I can add a few happenings in Guadalajara:

Mariachi Festival - Late August, September (annual)
Pan American Games - 14-28 October 2011 (only in 2011)
October Festival (Music, Food, Art) - October (annual)
Virgin of Zapopan Pilgrimage - 12 October (annual)
International Book Fair - Late November, early December (annual)


----------



## AlanMexicali (Jun 1, 2011)

*Feria*



conklinwh said:


> I do understand why so much of this forum focuses on migration in what ever form to Mexico and all the associated questions. My hope has also been that we could have an information exchange about the various parts of Mexico.
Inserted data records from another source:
(** * generate_combined_graph.js: a shallow embedding and its properties

    The script [scripts/generate_combined_graph.js] fetches the daily
    contribution counts of a list of GitHub accounts, sums them per date and
    renders a calendar heat map as an SVG document.

    Conventions of the embedding.
    - A JavaScript [Date] is its time value: milliseconds since the epoch, a
      [Z].  The [Date] methods the script calls are defined below from the
      abstract operations of ECMA-262 (section "Date Objects") without
      [TimeClip]: they give the time value of the script as long as the
      [Date]s are valid, which the properties assume where they depend on it
      (see [datesValid]).
    - A JavaScript string is a [string] whose characters are its code units;
      only code units below 256 can be written down.
    - A contribution count is a non-negative integer, an [N].  JavaScript
      numbers are doubles; on integers below 2^53 sums, products and
      comparisons are exact, and the one division of the script is modelled on
      the rationals (see [colorLevel] and, for the doubles,
      [colorLevel_rounded]).  The properties that depend on it assume that the
      counts stay below 2^51 (see [countsFit]).
    - The object [aggregated] is used as a dictionary from ISO dates to counts:
      a [gmap string N].  The object also inherits the members of
      [Object.prototype]; the properties of the mapping assume that no date is
      the name of one (see [keysPlain]).
    - The network is an oracle from requests to responses; the process state
      (exit code, written file, console) is threaded explicitly. *)

From Stdlib Require Import ZArith NArith QArith Qround Qpower Lia Permutation Ascii String.
From Stdlib Require Import PrimFloat.
From stdpp Require Import gmap strings list pretty.

Local Open Scope Z_scope.

(** ** ECMA-262 date arithmetic *)

Module JSDate.

Definition msPerDay : Z := 86400000.

Definition Day (t : Z) : Z := t / msPerDay.
Definition TimeWithinDay (t : Z) : Z := t mod msPerDay.

Definition isLeap (y : Z) : bool :=
  if negb (y mod 4 =? 0) then false
  else if negb (y mod 100 =? 0) then true
  else if negb (y mod 400 =? 0) then false
  else true.

Definition DaysInYear (y : Z) : Z := if isLeap y then 366 else 365.

Definition DayFromYear (y : Z) : Z :=
  365 * (y - 1970) + (y - 1969) / 4 - (y - 1901) / 100 + (y - 1601) / 400.

Definition TimeFromYear (y : Z) : Z := msPerDay * DayFromYear y.

(** The largest [y] with [TimeFromYear y <= t]: a first guess from the mean
    length of a Gregorian year, moved by one year where it is off. *)
Definition YearFromTime (t : Z) : Z :=
  let d := Day t in
  let g := 1970 + d * 400 / 146097 in
  if DayFromYear (g + 1) <=? d then g + 1
  else if d <? DayFromYear g then g - 1
  else g.

Definition InLeapYear (t : Z) : bool := isLeap (YearFromTime t).

Definition DayWithinYear (t : Z) : Z := Day t - DayFromYear (YearFromTime t).

(** Day number within the year of the first day of month [m] (0-based). *)
Definition monthStart (leap : bool) (m : Z) : Z :=
  let l := if leap then 1 else 0 in
  match m with
  | 0 => 0
  | 1 => 31
  | 2 => 59 + l
  | 3 => 90 + l
  | 4 => 120 + l
  | 5 => 151 + l
  | 6 => 181 + l
  | 7 => 212 + l
  | 8 => 243 + l
  | 9 => 273 + l
  | 10 => 304 + l
  | _ => 334 + l
  end.

Definition MonthFromTime (t : Z) : Z :=
  let d := DayWithinYear t in
  let leap := InLeapYear t in
  if d <? monthStart leap 1 then 0
  else if d <? monthStart leap 2 then 1
  else if d <? monthStart leap 3 then 2
  else if d <? monthStart leap 4 then 3
  else if d <? monthStart leap 5 then 4
  else if d <? monthStart leap 6 then 5
  else if d <? monthStart leap 7 then 6
  else if d <? monthStart leap 8 then 7
  else if d <? monthStart leap 9 then 8
  else if d <? monthStart leap 10 then 9
  else if d <? monthStart leap 11 then 10
  else 11.

Definition DateFromTime (t : Z) : Z :=
  DayWithinYear t - monthStart (InLeapYear t) (MonthFromTime t) + 1.

Definition WeekDay (t : Z) : Z := (Day t + 4) mod 7.

Definition HourFromTime (t : Z) : Z := (t / 3600000) mod 24.
Definition MinFromTime (t : Z) : Z := (t / 60000) mod 60.
Definition SecFromTime (t : Z) : Z := (t / 1000) mod 60.
Definition msFromTime (t : Z) : Z := t mod 1000.

Definition MakeTime (h m s ms : Z) : Z := h * 3600000 + m * 60000 + s * 1000 + ms.

Definition MakeDay (year month date : Z) : Z :=
  let ym := year + month / 12 in
  let mn := month mod 12 in
  DayFromYear ym + monthStart (isLeap ym) mn + date - 1.

Definition MakeDate (day time : Z) : Z := day * msPerDay + time.

(** The methods of [Date.prototype] used by the script. *)
Definition getUTCDate (t : Z) : Z := DateFromTime t.
Definition getUTCDay (t : Z) : Z := WeekDay t.

Definition setUTCHours (t h m s ms : Z) : Z :=
  MakeDate (Day t) (MakeTime h m s ms).

(** [setUTCDate] before its [TimeClip]: the time value that the script gets
    when the result is a valid [Date] (see [validTime]); beyond, the script
    gets NaN. *)
Definition setUTCDate (t dt : Z) : Z :=
  MakeDate (MakeDay (YearFromTime t) (MonthFromTime t) dt) (TimeWithinDay t).

(** Decimal digits of [n], left-padded with zeros to [w] characters. *)
Definition pad (w : nat) (n : Z) : string :=
  let s := pretty (Z.to_N n) in
  String.concat EmptyString (replicate (w - String.length s) "0"%string) +:+ s.

Definition isoYear (y : Z) : string :=
  if (0 <=? y) && (y <=? 9999) then pad 4 y
  else (if y <? 0 then "-" else "+") +:+ pad 6 (Z.abs y).

(** [toISOString] of a valid [Date]; on an invalid one the script throws a
    [RangeError]. *)
Definition toISOString (t : Z) : string :=
  isoYear (YearFromTime t) +:+ "-" +:+ pad 2 (MonthFromTime t + 1) +:+ "-"
    +:+ pad 2 (DateFromTime t) +:+ "T" +:+ pad 2 (HourFromTime t) +:+ ":"
    +:+ pad 2 (MinFromTime t) +:+ ":" +:+ pad 2 (SecFromTime t) +:+ "."
    +:+ pad 3 (msFromTime t) +:+ "Z".

End JSDate.


(** ** JavaScript strings and numbers *)

Module JS.

(** [WhiteSpace] and [LineTerminator] code units below 256: TAB, LF, VT, FF,
    CR, SP and NBSP. *)
Definition isWhiteSpace (c : ascii) : bool :=
  let n := nat_of_ascii c in
  ((9 <=? n) && (n <=? 13) || (n =? 32) || (n =? 160))%nat.

(** [s.split(sep)] for a one-character separator. *)
Fixpoint split (sep : ascii) (s : string) : list string :=
  match s with
  | EmptyString => [EmptyString]
  | String c s' =>
      if Ascii.eqb c sep then EmptyString :: split sep s'
      else match split sep s' with
           | h :: t => String c h :: t
           | [] => [String c EmptyString]
           end
  end.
One key reason that we have moved to Mexico is the wonderful set of in country destinations. However there is a lot more about places that can be learned from expats living there versus guide books. One very great pleasant surprise is to find some special event when we visit a location.
> In line with my interests and hopefully others, I offer the following 4 special events in Mineral de Pozos-18 June Blues Festival with 6 groups from across Mexico including Guadalajara, 9 July Mine Tour of hundred+ old mining complexes, 15-17 July Toltequidad which is a national indigenous peoples celebration, 6 August House & Garden Tour. All of these are led by non-profit groups.
> Would certainly appreciate any thoughts/questions as well as what is happening in your part of Mexico.


"mid- to late August
Feria Nacional Potosina - Fair
San Luis Potosi, San Luis Potosi
444/812-9939
San Luis's traditional fair has a cowboy feel, with bullfights and cockfights, rodeo, livestock exhibitions, and so on."

We've been to this the last two years and the food and the discount merchants are very good and everyone of them are very inexpensive.
It went for 4 weeks and there was so many food options from all over and a very large indoor food court with about 40 stalls and entertainment on stage with seating and tables for about 500 people or more. We went there for dinner 3 more times on different days just to eat something the restaurants in the city don't have. It was the first time I had Cochinita pibil - Pork wrapped in banana leaves, baked in a pibil sauce. Good!


----------



## conklinwh (Dec 19, 2009)

These are great as although I've been to Tlaquepaque & Tonala, I've never spent any time in centro but want to. Also, I've flown in/out of San Luis Potosi but also not been to centro and this a good reason to stay over.
Thanks to you both!


----------



## TundraGreen (Jul 15, 2010)

Sabado de Gloria (Saturday before Easter) in Jerez, Zacatecas the town is filled with people on horses, with a continuous parade, bands, food. It is worth seeing.


----------



## AlanMexicali (Jun 1, 2011)

*El Centro*



conklinwh said:


> These are great as although I've been to Tlaquepaque & Tonala, I've never spent any time in centro but want to. Also, I've flown in/out of San Luis Potosi but also not been to centro and this a good reason to stay over.
> Thanks to you both!



You live as close to San Luis as to Queretaro and haven't visited El Centro de San Luis yet? It has 4 huge plazas one block apart and mostly has colonial buildings similar to Guadalajara .. just beautiful and some pedestrian streets there. 3 large mercados on one long pedestrian street called Zaragoza/Miguel Hidalgo crossing the Plaza De Las Armas. Many interesting shops and a las tianguis on one end every day.


----------



## Guest (Jun 14, 2011)

*Queretaro: Festival de la Cerveza (Beer Festival) -*

Más de 200 cervezas Nacionales, Importadas y Artesanales
(More than 200 national, imported and artesanal beers )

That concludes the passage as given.